Ces mauvaises performances s’ajoutent à une série de critiques récurrentes sur la gestion des campagnes électorales. Plusieurs candidats du RN dans la région ont pointé du doigt un manque de coordination et des choix stratégiques contestés, attribués en partie à l’influence de Chenu. « On a l’impression que tout passe par lui, sans concertation », déplore un élu local, cité par Libération.
Des gaffes qui alimentent les tensions
Au-delà des résultats électoraux, Sébastien Chenu est régulièrement pointé du doigt pour ses interventions publiques, souvent source de polémiques. Ses déclarations sur l’immigration ou la laïcité ont à plusieurs reprises été reprises par les médias, parfois hors de leur contexte, provoquant des remous au sein du parti. En 2025, une sortie sur le « grand remplacement » avait notamment suscité des critiques, même au sein de l’extrême droite, où certains estimaient que le propos était trop radical.

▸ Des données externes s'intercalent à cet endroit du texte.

(** X10. The issue summary counts the Issue rows of the run, when their
    types are those the worker writes:
    [issueCountTotal] is their number; [issueCountByType] and
    [issueCountBySeverity] hold, once each, exactly the types and the
    severities that occur, each with the number of rows that have it, so
    both tables sum to [issueCountTotal]; [topIssueTypes] lists at most ten
    entries of [issueCountByType], by descending count, and no type that is
    left out has a larger count than a listed one. *)
Theorem computeIssueSummary_counts crawlRunId db
    (Htypes : typesOfRules (issuesOf crawlRunId db)) :
  let summary := computeIssueSummary crawlRunId db in
  let rows := issuesOf crawlRunId db in
  issueCountTotal summary = Z.of_nat (List.length rows)
  /\ NoDup (issueCountByType summary).*1
  /\ (forall t n, (t, n) ∈ issueCountByType summary
                  <-> 1 <= n /\ n = occurrences issue_type t rows)
  /\ NoDup (issueCountBySeverity summary).*1
  /\ (forall v n, (v, n) ∈ issueCountBySeverity summary
                  <-> 1 <= n /\ n = occurrences (fun i => severityName (issue_severity i)) v rows)
  /\ sumCounts (issueCountByType summary) = issueCountTotal summary
  /\ sumCounts (issueCountBySeverity summary) = issueCountTotal summary
  /\ (List.length (topIssueTypes summary) <= 10)%nat
  /\ descending snd (topIssueTypes summary)
  /\ (forall e, e ∈ topIssueTypes summary -> e ∈ issueCountByType summary)
  /\ (forall e e', e ∈ issueCountByType summary -> e ∉ topIssueTypes summary ->
                   e' ∈ topIssueTypes summary -> e.2 <= e'.2).
Proof.
  cbv zeta. unfold computeIssueSummary.
  fold (issuesOf crawlRunId db).
  cbn [issueCountTotal issueCountByType issueCountBySeverity topIssueTypes].
  fold (tally issue_type (issuesOf crawlRunId db)).
  fold (tally (fun i => severityName (issue_severity i)) (issuesOf crawlRunId db)).
  destruct (tally_inv issue_type (issuesOf crawlRunId db)) as (Hnd & _ & _ & Hsum).
  destruct (tally_inv (fun i => severityName (issue_severity i)) (issuesOf crawlRunId db))
    as (Hnd' & _ & _ & Hsum').
  destruct (top_ten_spec snd (tally issue_type (issuesOf crawlRunId db)))
    as (Hlen & Hdesc & Hsub & _).
  split; [reflexivity|]. split; [exact Hnd|]. split; [apply tally_spec|].
  split; [exact Hnd'|]. split; [apply tally_spec|].
  split; [exact Hsum|]. split; [exact Hsum'|].
  split; [exact Hlen|]. split; [exact Hdesc|]. split; [exact Hsub|].
  intros e e' He Hnot He'.
  by apply (top_ten_dominates snd (tally issue_type (issuesOf crawlRunId db))).
Qed.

Ses méthodes de travail sont également critiquées. Plusieurs témoignages, recueillis par Libération, évoquent un fonctionnement « solitaire » et peu transparent. « Il prend des décisions seul, sans en référer à la direction collégiale. Cela crée des frustrations », explique un ancien collaborateur. Ces tensions ont poussé certains cadres à exiger une clarification sur son rôle au sein du parti.
Une influence médiatique à double tranchant
Malgré ces critiques, Sébastien Chenu reste l’un des visages les plus connus du RN, grâce à sa présence récurrente dans les médias. Son profil de « jeune cadre dynamique » – il a 45 ans – en fait un atout pour moderniser l’image du parti, traditionnellement associé à des figures plus âgées. « Il est incontournable pour toucher les jeunes électeurs », reconnaît un responsable du RN, tout en ajoutant : « Mais il faut qu’il accepte de jouer collectif. »
Cette dualité entre utilité et nuisance est au cœur des débats internes. Certains estiment que ses interventions médiatisent le parti, tandis que d’autres y voient un risque de dérive ou de perte de contrôle du message. « Il faut qu’il comprenne que son rôle est de servir le parti, pas l’inverse », résume une source proche de Jordan Bardella.
« Sébastien Chenu est un atout, mais il doit accepter de ne pas être le seul à parler au nom du RN. »
— Un cadre du Rassemblement National
Quoi qu’il en soit, l’affaire Chenu illustre les tensions croissantes au sein du RN entre modernité et radicalité, entre communication médiatique et discipline partisane. Pour l’instant, le parti tente de trouver un équilibre, mais le temps presse.
Le Rassemblement National se prépare pour les élections européennes de juin 2026, suivies des législatives anticipées en 2027. Ces scrutins seront déterminants pour évaluer l’impact des tensions internes sur les résultats du parti.